DIRECTIONS - From the entries that follow, copy exactly the lines beginning at the line holding "b /\ chain rest" and continuing through the line holding "- rewrite andb_true_iff, Z.leb_le, IH.".

RECORDS PROVIDED -

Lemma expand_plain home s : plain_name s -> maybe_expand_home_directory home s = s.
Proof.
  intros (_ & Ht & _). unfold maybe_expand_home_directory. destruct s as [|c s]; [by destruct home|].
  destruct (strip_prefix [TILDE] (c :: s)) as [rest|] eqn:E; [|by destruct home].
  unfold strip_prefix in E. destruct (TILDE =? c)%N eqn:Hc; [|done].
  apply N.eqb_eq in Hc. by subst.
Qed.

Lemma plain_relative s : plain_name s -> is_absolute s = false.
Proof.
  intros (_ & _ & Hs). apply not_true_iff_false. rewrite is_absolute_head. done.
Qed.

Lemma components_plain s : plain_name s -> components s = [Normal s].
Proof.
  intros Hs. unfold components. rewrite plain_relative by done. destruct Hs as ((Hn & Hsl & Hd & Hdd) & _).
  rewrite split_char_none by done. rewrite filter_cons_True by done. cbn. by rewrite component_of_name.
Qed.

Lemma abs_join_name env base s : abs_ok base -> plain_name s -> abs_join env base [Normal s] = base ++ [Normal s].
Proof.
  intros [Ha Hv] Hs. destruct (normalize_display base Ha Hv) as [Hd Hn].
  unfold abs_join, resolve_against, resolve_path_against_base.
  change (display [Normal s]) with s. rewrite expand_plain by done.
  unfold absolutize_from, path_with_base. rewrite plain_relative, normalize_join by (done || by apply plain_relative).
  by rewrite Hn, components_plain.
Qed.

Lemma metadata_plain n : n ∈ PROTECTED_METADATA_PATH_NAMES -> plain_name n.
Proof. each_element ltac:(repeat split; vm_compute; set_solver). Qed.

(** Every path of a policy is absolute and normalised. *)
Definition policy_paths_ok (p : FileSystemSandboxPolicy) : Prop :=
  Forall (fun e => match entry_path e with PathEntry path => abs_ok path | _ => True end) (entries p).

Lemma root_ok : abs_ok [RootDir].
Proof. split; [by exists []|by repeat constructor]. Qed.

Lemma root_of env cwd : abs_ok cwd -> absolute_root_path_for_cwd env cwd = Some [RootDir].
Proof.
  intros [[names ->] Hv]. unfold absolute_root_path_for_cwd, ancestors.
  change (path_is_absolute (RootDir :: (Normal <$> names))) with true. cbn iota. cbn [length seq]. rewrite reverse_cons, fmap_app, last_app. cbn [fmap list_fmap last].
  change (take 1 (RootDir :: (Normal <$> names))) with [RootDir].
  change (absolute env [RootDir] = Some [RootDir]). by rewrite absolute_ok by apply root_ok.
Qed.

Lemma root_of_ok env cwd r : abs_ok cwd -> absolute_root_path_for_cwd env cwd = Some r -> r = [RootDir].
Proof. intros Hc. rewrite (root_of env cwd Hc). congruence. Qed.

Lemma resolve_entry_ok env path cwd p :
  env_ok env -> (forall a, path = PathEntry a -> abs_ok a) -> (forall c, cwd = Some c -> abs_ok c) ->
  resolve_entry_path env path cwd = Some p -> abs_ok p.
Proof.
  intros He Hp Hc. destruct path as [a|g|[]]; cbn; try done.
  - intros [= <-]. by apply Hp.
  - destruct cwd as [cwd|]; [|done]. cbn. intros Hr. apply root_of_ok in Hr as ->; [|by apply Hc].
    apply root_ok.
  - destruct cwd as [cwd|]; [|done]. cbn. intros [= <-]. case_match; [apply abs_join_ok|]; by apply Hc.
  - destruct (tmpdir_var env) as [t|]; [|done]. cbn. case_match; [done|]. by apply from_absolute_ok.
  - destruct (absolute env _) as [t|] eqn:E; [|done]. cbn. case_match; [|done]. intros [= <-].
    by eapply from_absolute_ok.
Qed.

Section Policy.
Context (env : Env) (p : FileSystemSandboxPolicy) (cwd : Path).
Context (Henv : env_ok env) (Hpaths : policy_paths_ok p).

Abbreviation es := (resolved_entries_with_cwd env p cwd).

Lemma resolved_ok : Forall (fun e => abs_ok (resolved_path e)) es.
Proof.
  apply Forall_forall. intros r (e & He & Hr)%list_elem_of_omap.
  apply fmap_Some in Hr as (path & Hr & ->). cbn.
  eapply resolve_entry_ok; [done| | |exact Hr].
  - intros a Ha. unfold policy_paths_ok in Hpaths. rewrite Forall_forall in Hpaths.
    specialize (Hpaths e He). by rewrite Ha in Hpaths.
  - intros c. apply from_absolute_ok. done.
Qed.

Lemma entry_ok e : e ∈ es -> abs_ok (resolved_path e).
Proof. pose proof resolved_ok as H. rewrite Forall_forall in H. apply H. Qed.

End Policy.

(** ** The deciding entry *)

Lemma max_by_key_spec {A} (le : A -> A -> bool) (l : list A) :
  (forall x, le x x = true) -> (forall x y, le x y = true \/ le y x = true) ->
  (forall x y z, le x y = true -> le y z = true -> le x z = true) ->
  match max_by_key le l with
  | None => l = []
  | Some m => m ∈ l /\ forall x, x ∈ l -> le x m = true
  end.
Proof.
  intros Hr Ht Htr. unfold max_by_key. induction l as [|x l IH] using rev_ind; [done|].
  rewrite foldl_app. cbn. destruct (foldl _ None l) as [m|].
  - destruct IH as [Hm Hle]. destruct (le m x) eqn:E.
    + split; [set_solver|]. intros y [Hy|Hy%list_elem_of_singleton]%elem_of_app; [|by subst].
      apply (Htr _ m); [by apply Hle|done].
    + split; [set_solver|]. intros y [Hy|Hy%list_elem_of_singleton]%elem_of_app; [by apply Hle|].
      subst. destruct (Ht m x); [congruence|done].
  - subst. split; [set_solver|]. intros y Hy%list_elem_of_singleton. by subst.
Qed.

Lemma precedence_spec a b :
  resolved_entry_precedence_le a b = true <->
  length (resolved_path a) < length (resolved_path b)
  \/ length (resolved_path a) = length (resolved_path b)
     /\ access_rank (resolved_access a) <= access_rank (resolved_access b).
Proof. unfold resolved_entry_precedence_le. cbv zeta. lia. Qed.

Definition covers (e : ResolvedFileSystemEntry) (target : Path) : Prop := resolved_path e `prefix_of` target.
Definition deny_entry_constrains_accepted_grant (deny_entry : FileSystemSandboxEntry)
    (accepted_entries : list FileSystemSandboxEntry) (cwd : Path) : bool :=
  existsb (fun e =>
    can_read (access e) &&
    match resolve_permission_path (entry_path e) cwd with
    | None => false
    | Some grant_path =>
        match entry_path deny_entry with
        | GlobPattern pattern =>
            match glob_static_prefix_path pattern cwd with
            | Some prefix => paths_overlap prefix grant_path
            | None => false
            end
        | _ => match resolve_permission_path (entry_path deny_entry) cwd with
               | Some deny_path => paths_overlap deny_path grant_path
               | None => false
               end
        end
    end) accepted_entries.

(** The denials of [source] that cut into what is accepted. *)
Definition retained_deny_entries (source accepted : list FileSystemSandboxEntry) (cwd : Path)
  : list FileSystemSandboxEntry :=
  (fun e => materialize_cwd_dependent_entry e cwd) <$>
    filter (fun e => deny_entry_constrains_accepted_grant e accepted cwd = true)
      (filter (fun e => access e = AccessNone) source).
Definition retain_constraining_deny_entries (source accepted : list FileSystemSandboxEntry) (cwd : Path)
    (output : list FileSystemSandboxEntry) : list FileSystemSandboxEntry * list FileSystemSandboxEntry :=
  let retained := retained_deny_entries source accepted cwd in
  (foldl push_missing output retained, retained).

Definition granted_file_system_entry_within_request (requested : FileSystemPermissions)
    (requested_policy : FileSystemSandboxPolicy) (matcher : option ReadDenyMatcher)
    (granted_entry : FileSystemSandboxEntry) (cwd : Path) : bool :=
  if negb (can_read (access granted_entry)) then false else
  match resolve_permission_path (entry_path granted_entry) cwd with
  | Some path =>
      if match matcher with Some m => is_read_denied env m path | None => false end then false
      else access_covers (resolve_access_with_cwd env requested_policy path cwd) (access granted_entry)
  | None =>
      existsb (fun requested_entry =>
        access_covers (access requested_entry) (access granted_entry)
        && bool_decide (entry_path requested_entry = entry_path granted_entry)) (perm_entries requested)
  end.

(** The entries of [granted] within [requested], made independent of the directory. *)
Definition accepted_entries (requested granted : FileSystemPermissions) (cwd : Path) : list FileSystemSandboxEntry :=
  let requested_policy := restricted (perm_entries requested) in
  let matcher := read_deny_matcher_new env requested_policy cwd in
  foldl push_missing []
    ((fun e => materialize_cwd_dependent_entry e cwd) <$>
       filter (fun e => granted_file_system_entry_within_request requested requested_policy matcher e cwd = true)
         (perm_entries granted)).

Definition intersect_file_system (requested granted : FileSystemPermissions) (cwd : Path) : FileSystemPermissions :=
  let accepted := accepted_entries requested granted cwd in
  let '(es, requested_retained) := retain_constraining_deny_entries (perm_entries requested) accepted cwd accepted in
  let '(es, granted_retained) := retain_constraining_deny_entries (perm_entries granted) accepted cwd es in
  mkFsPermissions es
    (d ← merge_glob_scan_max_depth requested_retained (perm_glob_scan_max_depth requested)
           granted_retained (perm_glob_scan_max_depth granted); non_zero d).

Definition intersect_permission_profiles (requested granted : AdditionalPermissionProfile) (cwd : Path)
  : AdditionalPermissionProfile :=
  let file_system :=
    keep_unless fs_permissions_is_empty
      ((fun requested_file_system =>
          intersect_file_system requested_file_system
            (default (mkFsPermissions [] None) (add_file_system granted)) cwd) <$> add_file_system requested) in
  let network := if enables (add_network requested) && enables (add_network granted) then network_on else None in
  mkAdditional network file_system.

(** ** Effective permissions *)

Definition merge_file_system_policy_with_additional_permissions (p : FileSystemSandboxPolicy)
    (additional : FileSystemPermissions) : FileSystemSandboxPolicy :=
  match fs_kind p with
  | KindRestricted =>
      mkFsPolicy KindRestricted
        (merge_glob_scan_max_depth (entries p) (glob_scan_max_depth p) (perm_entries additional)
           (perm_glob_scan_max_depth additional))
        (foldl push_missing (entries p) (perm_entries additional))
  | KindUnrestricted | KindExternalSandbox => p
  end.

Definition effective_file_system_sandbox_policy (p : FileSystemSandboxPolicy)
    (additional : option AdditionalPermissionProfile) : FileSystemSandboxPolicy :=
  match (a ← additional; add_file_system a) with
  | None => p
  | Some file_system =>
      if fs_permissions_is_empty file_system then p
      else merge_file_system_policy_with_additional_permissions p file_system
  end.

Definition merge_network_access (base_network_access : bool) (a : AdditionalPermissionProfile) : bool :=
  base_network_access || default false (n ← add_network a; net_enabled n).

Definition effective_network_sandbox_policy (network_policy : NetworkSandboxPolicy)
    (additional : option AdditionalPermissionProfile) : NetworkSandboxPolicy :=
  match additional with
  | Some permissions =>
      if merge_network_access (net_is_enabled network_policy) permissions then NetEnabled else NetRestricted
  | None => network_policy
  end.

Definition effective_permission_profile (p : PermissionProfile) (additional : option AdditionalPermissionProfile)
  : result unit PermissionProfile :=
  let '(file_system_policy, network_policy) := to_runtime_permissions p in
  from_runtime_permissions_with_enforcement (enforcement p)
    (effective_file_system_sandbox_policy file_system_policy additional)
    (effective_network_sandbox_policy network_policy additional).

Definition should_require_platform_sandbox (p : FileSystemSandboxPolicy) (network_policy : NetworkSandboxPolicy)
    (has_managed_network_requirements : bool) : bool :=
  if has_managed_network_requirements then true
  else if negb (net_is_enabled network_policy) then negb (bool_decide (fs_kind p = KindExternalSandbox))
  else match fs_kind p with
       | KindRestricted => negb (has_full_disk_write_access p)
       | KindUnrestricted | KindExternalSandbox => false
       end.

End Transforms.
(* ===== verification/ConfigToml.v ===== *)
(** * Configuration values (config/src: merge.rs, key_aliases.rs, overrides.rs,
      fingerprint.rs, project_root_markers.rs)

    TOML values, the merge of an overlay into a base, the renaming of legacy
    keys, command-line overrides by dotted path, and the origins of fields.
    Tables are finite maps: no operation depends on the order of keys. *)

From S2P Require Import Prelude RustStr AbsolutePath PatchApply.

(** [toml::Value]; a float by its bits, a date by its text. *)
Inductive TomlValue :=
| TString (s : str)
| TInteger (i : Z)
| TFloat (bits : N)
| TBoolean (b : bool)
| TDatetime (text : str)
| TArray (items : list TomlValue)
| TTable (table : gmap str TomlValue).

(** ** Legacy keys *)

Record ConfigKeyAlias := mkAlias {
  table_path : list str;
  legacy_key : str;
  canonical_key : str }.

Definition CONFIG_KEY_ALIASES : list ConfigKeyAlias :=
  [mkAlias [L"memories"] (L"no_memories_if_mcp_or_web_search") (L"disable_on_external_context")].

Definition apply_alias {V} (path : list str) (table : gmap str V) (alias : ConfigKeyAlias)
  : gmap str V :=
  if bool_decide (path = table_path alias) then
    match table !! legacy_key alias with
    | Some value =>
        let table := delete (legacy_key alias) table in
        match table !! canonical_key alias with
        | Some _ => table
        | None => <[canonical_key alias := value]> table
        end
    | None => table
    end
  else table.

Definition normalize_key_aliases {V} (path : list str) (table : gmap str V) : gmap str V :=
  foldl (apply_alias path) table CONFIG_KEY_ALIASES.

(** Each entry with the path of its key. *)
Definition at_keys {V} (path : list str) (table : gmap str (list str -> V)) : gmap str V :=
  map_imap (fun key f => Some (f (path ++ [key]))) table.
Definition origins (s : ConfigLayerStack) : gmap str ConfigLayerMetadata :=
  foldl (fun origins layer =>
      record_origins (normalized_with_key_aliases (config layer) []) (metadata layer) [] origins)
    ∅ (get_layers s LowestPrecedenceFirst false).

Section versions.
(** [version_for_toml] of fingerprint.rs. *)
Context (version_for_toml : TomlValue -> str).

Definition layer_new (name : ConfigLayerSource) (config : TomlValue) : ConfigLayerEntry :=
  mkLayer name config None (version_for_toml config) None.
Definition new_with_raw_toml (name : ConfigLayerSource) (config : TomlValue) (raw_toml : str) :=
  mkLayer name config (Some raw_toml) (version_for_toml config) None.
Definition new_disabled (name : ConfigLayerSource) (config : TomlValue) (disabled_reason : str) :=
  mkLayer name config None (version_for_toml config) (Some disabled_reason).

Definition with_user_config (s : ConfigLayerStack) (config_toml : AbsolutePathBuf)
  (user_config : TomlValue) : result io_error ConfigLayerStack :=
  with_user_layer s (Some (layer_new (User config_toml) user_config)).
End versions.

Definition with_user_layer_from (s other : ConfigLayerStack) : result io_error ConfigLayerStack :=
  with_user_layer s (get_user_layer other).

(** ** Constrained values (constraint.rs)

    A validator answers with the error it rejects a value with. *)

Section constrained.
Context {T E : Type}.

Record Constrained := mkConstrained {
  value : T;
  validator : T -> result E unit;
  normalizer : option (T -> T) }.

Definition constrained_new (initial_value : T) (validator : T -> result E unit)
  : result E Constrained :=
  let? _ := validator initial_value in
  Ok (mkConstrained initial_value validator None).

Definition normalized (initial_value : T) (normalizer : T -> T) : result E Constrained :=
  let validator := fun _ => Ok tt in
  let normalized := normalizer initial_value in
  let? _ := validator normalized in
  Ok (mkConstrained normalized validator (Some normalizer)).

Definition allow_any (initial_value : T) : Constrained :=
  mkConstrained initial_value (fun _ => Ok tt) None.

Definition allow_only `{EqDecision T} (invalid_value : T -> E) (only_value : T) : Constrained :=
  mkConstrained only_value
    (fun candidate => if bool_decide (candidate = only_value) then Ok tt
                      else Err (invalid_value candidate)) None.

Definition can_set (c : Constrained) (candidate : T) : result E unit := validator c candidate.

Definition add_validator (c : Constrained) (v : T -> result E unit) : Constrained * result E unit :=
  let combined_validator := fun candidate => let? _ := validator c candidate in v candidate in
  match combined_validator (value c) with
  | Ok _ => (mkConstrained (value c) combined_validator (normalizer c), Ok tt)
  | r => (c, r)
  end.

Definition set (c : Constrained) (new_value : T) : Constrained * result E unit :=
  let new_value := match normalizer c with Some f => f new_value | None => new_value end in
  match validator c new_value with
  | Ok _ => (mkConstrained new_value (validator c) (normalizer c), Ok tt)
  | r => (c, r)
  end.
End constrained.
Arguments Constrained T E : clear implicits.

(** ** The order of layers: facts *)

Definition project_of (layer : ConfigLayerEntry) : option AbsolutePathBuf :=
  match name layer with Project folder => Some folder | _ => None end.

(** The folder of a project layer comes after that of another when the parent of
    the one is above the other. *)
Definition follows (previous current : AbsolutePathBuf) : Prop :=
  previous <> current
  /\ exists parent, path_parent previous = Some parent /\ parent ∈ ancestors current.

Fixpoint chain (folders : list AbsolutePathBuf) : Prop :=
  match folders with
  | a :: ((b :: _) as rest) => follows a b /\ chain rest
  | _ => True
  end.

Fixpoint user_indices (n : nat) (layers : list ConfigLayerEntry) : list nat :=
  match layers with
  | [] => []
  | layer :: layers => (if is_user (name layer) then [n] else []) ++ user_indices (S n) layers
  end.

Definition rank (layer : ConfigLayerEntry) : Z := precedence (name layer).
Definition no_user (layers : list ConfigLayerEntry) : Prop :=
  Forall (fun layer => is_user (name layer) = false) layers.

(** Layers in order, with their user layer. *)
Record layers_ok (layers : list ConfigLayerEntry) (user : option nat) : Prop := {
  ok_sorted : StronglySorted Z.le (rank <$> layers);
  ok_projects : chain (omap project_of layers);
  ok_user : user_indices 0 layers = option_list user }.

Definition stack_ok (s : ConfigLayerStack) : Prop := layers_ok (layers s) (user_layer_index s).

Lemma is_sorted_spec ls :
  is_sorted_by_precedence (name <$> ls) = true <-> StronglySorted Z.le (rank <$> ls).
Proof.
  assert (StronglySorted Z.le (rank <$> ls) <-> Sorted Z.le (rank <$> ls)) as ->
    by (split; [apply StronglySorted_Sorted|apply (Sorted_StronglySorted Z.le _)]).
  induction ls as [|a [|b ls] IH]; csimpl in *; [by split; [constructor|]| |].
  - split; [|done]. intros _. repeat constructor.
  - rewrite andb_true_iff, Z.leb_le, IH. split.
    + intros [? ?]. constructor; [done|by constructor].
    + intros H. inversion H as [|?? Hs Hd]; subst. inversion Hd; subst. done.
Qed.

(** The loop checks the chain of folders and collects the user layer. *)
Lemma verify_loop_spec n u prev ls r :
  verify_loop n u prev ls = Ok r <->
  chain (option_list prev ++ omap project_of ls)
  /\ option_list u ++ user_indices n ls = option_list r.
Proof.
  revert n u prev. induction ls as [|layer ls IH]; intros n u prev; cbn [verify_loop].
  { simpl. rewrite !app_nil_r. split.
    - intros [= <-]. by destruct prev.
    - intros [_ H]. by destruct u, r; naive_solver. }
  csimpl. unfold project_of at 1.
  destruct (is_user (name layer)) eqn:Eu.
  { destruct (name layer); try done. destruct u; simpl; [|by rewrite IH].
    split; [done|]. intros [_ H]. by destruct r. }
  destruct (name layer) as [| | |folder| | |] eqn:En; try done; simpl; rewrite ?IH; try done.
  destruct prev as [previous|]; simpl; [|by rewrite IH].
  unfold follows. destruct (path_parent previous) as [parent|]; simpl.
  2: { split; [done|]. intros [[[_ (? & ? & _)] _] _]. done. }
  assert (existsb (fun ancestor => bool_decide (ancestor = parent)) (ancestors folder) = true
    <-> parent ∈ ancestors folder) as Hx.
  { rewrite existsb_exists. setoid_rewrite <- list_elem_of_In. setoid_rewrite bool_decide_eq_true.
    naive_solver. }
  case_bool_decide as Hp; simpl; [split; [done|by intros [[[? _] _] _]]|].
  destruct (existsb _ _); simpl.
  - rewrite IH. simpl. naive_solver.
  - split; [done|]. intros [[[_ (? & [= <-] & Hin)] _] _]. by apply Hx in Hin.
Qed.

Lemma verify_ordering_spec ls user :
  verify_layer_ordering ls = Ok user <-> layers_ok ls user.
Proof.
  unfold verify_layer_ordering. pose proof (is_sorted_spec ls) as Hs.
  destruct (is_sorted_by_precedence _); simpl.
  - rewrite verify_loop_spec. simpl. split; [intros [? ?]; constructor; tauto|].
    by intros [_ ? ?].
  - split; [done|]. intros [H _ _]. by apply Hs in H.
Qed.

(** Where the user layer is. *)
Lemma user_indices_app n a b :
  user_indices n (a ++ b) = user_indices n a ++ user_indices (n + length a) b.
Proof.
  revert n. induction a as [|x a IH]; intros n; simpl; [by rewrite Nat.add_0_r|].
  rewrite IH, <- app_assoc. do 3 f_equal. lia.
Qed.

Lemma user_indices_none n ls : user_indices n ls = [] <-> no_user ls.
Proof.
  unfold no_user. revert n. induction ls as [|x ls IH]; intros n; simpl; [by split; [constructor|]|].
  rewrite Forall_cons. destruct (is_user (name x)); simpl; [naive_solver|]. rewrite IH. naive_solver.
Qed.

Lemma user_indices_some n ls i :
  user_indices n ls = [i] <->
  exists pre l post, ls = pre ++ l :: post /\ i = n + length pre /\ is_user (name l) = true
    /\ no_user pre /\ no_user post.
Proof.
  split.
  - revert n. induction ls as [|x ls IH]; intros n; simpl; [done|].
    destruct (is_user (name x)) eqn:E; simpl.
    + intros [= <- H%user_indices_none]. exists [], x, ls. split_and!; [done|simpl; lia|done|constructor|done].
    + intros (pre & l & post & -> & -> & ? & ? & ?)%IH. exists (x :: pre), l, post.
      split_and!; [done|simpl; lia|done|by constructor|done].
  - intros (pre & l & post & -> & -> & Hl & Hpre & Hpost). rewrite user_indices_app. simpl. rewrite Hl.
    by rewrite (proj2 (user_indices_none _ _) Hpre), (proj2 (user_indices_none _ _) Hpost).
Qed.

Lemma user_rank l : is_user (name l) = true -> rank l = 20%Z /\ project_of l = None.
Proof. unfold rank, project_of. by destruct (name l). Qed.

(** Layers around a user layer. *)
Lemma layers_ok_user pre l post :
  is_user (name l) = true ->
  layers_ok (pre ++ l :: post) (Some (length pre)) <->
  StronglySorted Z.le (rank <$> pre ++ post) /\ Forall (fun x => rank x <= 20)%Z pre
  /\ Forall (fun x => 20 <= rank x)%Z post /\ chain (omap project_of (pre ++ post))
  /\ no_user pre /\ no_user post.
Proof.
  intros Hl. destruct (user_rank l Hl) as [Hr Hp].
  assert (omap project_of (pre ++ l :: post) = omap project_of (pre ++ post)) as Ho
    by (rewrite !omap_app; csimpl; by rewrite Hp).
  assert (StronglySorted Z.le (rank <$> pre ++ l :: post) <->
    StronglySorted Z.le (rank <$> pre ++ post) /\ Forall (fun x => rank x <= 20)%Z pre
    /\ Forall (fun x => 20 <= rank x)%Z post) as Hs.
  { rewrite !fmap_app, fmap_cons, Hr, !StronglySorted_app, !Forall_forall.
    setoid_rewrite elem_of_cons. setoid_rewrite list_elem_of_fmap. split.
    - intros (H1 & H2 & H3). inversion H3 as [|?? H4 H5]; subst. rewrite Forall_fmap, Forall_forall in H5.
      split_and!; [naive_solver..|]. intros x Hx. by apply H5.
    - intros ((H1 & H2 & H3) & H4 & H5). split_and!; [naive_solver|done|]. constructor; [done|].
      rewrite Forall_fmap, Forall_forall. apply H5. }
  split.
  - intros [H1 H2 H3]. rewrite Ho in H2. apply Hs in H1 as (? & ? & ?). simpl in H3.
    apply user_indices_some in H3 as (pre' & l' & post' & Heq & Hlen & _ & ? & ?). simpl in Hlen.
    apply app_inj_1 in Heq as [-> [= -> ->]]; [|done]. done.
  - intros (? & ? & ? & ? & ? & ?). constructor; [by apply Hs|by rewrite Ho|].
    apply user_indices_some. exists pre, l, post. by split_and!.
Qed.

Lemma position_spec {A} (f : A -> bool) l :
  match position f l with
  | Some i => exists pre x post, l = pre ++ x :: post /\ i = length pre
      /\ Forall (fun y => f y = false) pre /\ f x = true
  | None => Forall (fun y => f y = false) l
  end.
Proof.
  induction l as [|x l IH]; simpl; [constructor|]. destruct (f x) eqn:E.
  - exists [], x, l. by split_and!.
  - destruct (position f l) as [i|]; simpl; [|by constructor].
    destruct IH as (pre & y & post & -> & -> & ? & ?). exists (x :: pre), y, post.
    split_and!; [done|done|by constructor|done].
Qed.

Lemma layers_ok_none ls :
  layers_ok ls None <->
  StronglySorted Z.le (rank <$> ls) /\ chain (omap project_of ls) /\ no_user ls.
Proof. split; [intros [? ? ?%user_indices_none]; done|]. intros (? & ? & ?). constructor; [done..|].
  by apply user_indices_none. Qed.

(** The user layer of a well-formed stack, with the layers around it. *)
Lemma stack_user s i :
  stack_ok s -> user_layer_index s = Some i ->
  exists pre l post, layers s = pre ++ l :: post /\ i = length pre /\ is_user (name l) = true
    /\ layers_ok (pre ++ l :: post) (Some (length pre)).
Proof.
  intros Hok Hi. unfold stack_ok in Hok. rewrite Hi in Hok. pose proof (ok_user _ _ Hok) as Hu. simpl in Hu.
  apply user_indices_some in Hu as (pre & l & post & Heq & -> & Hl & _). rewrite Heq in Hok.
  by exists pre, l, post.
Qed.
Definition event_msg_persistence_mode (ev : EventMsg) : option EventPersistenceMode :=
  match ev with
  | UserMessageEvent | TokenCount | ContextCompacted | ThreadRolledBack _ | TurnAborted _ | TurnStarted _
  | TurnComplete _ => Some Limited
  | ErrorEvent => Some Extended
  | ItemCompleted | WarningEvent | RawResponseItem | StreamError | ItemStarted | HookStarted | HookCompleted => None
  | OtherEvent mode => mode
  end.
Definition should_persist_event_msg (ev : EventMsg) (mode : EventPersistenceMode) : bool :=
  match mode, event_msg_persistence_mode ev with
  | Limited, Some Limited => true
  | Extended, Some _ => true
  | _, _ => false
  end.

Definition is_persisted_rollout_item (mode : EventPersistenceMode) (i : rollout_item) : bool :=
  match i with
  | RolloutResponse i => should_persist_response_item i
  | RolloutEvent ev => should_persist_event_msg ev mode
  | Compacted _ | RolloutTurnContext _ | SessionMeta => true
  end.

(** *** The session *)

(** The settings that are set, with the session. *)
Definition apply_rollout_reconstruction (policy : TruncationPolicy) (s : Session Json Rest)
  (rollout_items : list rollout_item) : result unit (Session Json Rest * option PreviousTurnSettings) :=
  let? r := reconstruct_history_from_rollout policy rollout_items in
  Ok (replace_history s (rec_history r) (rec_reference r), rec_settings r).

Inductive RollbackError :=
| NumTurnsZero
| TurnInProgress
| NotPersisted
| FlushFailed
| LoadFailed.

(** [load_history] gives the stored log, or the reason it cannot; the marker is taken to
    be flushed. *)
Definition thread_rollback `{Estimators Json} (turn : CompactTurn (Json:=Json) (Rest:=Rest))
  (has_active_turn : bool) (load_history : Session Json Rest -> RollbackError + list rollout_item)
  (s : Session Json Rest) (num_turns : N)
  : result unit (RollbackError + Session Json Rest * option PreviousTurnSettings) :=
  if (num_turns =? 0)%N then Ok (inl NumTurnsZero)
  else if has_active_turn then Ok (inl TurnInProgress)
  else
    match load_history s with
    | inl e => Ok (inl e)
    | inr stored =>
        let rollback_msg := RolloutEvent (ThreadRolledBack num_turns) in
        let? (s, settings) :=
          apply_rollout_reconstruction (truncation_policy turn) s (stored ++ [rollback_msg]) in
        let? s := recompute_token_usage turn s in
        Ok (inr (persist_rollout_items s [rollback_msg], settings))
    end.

RESULT OF THIS TASK -
  | a :: ((b :: _) as rest) => follows a b /\ chain rest
  | _ => True
  end.

Fixpoint user_indices (n : nat) (layers : list ConfigLayerEntry) : list nat :=
  match layers with
  | [] => []
  | layer :: layers => (if is_user (name layer) then [n] else []) ++ user_indices (S n) layers
  end.

Definition rank (layer : ConfigLayerEntry) : Z := precedence (name layer).
Definition no_user (layers : list ConfigLayerEntry) : Prop :=
  Forall (fun layer => is_user (name layer) = false) layers.

(** Layers in order, with their user layer. *)
Record layers_ok (layers : list ConfigLayerEntry) (user : option nat) : Prop := {
  ok_sorted : StronglySorted Z.le (rank <$> layers);
  ok_projects : chain (omap project_of layers);
  ok_user : user_indices 0 layers = option_list user }.

Definition stack_ok (s : ConfigLayerStack) : Prop := layers_ok (layers s) (user_layer_index s).

Lemma is_sorted_spec ls :
  is_sorted_by_precedence (name <$> ls) = true <-> StronglySorted Z.le (rank <$> ls).
Proof.
  assert (StronglySorted Z.le (rank <$> ls) <-> Sorted Z.le (rank <$> ls)) as ->
    by (split; [apply StronglySorted_Sorted|apply (Sorted_StronglySorted Z.le _)]).
  induction ls as [|a [|b ls] IH]; csimpl in *; [by split; [constructor|]| |].
  - split; [|done]. intros _. repeat constructor.
  - rewrite andb_true_iff, Z.leb_le, IH. split.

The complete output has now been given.